Evaluating onshore and offshore sourcing for textile printing


While the overriding trend in textiles and garment manufacturing, along with most other areas of manufacture, has been for production to move to lower cost regions offshore, the topic of ‘reshoring’ manufacture closer the point of use has been of interest for many years. In 2005, Warburton and Stratton published an article [1] discussing the optimum split between onshore and offshore manufacturing to give the best combination of cost and response time for innovative and fashion-led products. Their conclusion is that, with the right mix, such a combination is ‘viable and profitable’.

Many retailers based in the EU recognise the advantages (and challenges) of local manufacture. Daliah Simble, head of sourcing and production for Roland Mouret (interviewed for the Guardian [2]) comments that “UK manufacturing not only offers duty free, fast and quality fashion. It also offers brands and retailers the opportunity to take back control of their designs and manufacturing, establish a transparent supply chain and lower carbon emissions.” Steven Barr, head of the Manufacturing Advisory Service, recognises significant opportunities for domestic production, especially with the “desire for more sustainable clothing, niche ranges and in tapping into the popularity of the Made in Britain brand in overseas markets”. The main reasons cited for reshoring are product quality, delivery lead times and in being able to bring new lines to market quickly.

As the industry now understands in many cases, digital production taps into these benefits, and indeed enhances them. The promise of introducing new designs into retail more rapidly is delivered with digital printing, and this encourages onshore production as the rapid turnaround benefits are diluted if lengthy transportation cycles are included.
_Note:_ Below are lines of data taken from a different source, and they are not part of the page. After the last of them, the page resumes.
(* ===== verification/Bandwidth.v ===== *)
(** * The bandwidth aggregator ([demux/bandwidth/aggregator.go])

    Adapters call [Receive] from any goroutine; the timer goroutines that [Start]
    spawns, a receiver that fills the buffer, and [Stop] flush.  A flush takes the
    buffer under the mutex and then delivers its packets one by one outside it, so
    several flushes may be in progress at once.  [Stop] closes [quit], waits for the
    timer goroutines and flushes what is left. *)
From S2P Require Import Prelude.
From stdpp Require Import base gmap list relations.
Open Scope Z_scope.
Open Scope go_scope.

Section Bandwidth.
Context {Packet Service : Type}.
Variable stampService : Service -> Packet -> Packet.   (* [packet.Service = a.service] *)

Definition defaultFlushInterval : Z := 60 * second.
Definition defaultMaxBuffer : Z := 50.

(** Where a goroutine that uses the aggregator stands. *)
Inductive GoPc :=
| LoopWaiting                                 (* the [select] of [flushLoop] *)
| LoopFlushing
| MustFlush                                   (* in [Receive], the buffer was full *)
| ReceiveFlushing
| StopWaiting                                 (* [a.wg.Wait()] *)
| StopFlushing
| StopReturned.

(** [flushes]: the packets each flush in progress has still to deliver;
    [sunk]: the packets the sink was called with, and whether it accepted them;
    [warnings]: how often the missing service was logged. *)
Record Aggregator := mkAggregator {
  service : option Service;
  flushInterval : Z;
  buffer : list Packet;
  maxBuffer : Z;
  quit : bool;                                (* closed *)
  warned : bool;                              (* [warnOnce] was done *)
  warnings : nat;
  flushedCount : Z;
  droppedCount : Z;
  goroutines : gmap Z GoPc;
  flushes : gmap Z (list Packet);
  sunk : list (Packet * bool);
  received : list Packet
}.

Definition setService (svc : option Service) (a : Aggregator) : Aggregator :=
  mkAggregator svc (flushInterval a) (buffer a) (maxBuffer a) (quit a) (warned a) (warnings a)
    (flushedCount a) (droppedCount a) (goroutines a) (flushes a) (sunk a) (received a).
Definition setFlushInterval (d : Z) (a : Aggregator) : Aggregator :=
  mkAggregator (service a) d (buffer a) (maxBuffer a) (quit a) (warned a) (warnings a)
    (flushedCount a) (droppedCount a) (goroutines a) (flushes a) (sunk a) (received a).
Definition setGo (g : Z) (pc : GoPc) (a : Aggregator) : Aggregator :=
  mkAggregator (service a) (flushInterval a) (buffer a) (maxBuffer a) (quit a) (warned a) (warnings a)
    (flushedCount a) (droppedCount a) (<[g := pc]> (goroutines a)) (flushes a) (sunk a) (received a).
Definition endGo (g : Z) (a : Aggregator) : Aggregator :=
  mkAggregator (service a) (flushInterval a) (buffer a) (maxBuffer a) (quit a) (warned a) (warnings a)
    (flushedCount a) (droppedCount a) (delete g (goroutines a)) (flushes a) (sunk a) (received a).
Definition closeQuit (a : Aggregator) : Aggregator :=
  mkAggregator (service a) (flushInterval a) (buffer a) (maxBuffer a) true (warned a) (warnings a)
    (flushedCount a) (droppedCount a) (goroutines a) (flushes a) (sunk a) (received a).

(** The functional options. *)
Inductive AggregatorOption := WithFlushInterval (d : Z) | WithService (svc : option Service).

Definition applyOption (a : Aggregator) (opt : AggregatorOption) : Aggregator :=
  match opt with
  | WithFlushInterval d => if d >? 0 then setFlushInterval d a else a
  | WithService svc => setService svc a
  end.

Definition NewAggregator (opts : list AggregatorOption) : Aggregator :=
  foldl applyOption
    (mkAggregator None defaultFlushInterval [] defaultMaxBuffer false false 0 0 0 ∅ ∅ [] []) opts.

(** The critical section of [Receive]: the aggregator, and [shouldFlush]. *)
Definition receive (packet : Packet) (a : Aggregator) : Aggregator * bool :=
  let packet := match service a with Some s => stampService s packet | None => packet end in
  let b := buffer a ++ [packet] in
  (mkAggregator (service a) (flushInterval a) b (maxBuffer a) (quit a) (warned a) (warnings a)
     (flushedCount a) (droppedCount a) (goroutines a) (flushes a) (sunk a) (received a ++ [packet]),
   Z.of_nat (length b) >=? maxBuffer a).

(** The critical section of [flush], by the goroutine [g], and its warning. *)
Definition takeBuffer (g : Z) (a : Aggregator) : Aggregator :=
  match buffer a with
  | [] => a
  | packets =>
      let warn := bool_decide (service a = None) && negb (warned a) in
      mkAggregator (service a) (flushInterval a) [] (maxBuffer a) (quit a) (warned a || warn)
        (if warn then S (warnings a) else warnings a) (flushedCount a) (droppedCount a) (goroutines a)
        (<[g := packets]> (flushes a)) (sunk a) (received a)
  end.

(** One iteration of its delivery loop; [ok]: the sink returned no error. *)
Definition deliver (g : Z) (ok : bool) (a : Aggregator) : option Aggregator :=
  match flushes a !! g with
  | Some (p :: rest) =>
      Some (mkAggregator (service a) (flushInterval a) (buffer a) (maxBuffer a) (quit a) (warned a)
              (warnings a) (if ok then flushedCount a +64 1 else flushedCount a)
              (if ok then droppedCount a else droppedCount a +64 1) (goroutines a)
              (match rest with [] => delete g (flushes a) | _ => <[g := rest]> (flushes a) end)
              (sunk a ++ [(p, ok)]) (received a))
  | _ => None
  end.

(** [Stats] *)
Definition Stats (a : Aggregator) : Z * Z := (flushedCount a, droppedCount a).

(** [wg.Wait()] passes: every goroutine that [Start] spawned has returned. *)
Definition isLoop (pc : GoPc) : bool := match pc with LoopWaiting | LoopFlushing => true | _ => false end.
Definition loopsDone (a : Aggregator) : Prop := map_Forall (fun _ pc => isLoop pc = false) (goroutines a).

(** One action.  [Start]; the [select] of [flushLoop] and its flush; [Receive] and
    its flush; [Stop]; a delivery. *)
Inductive aggregatorStep (a : Aggregator) : Aggregator -> Prop :=
| StartStep g : goroutines a !! g = None -> aggregatorStep a (setGo g LoopWaiting a)
| TickStep g :
    goroutines a !! g = Some LoopWaiting ->
    aggregatorStep a (setGo g LoopFlushing (takeBuffer g a))
| LoopStep g :
    goroutines a !! g = Some LoopFlushing -> flushes a !! g = None ->
    aggregatorStep a (setGo g LoopWaiting a)
| QuitStep g :
    goroutines a !! g = Some LoopWaiting -> quit a = true -> aggregatorStep a (endGo g a)
| ReceiveStep g p a' full :
    goroutines a !! g = None -> receive p a = (a', full) ->
    aggregatorStep a (if full then setGo g MustFlush a' else a')
| ReceiveFlush g :
    goroutines a !! g = Some MustFlush ->
    aggregatorStep a (setGo g ReceiveFlushing (takeBuffer g a))
| ReceiveEnd g :
    goroutines a !! g = Some ReceiveFlushing -> flushes a !! g = None -> aggregatorStep a (endGo g a)
| StopStep g :
    goroutines a !! g = None -> aggregatorStep a (setGo g StopWaiting (closeQuit a))
| StopFlush g :
    goroutines a !! g = Some StopWaiting -> loopsDone a ->
    aggregatorStep a (setGo g StopFlushing (takeBuffer g a))
| StopEnd g :
    goroutines a !! g = Some StopFlushing -> flushes a !! g = None ->
    aggregatorStep a (setGo g StopReturned a)
| DeliverStep g ok a' : deliver g ok a = Some a' -> aggregatorStep a a'.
‘Reshoring’ has been a point of interest for many years

‘Reshoring’ has been a point of interest for many years

Key decision factors

The main identifiable factors in any onshore/offshore production decision are production costs, shipping costs (including importation duty if applicable), response time (including design turnaround time, production time and shipping time), availability of capability in terms of skills, technology and capacity, as well as other costs. We will cover these items in turn.

Production costs

Offshore production is generally more cost-effective, especially when producing large volumes, and especially for more labour-intensive production tasks. Production costs will vary from country to country, with a general trend that Western Europe and USA are the most expensive, Eastern Europe, Turkey, Brazil and North Africa being intermediate and India/East Asia being the lowest cost. Buyers looking for the lowest costs are moving to South East Asian countries like Vietnam as Chinese labour costs increase. Gaining the cost advantage from offshore production may be subject to a relatively large minimum order that doesn’t suit all business models, and the costs are also subject to currency fluctuations, having become significantly more expensive from the UK since the post Brexit currency devaluation. Onshore production may be more expensive, mainly due to higher labour costs, and this tends to be especially the case for larger orders. However this cost is likely to be more under your control, and it will also not be subject to currency fluctuations.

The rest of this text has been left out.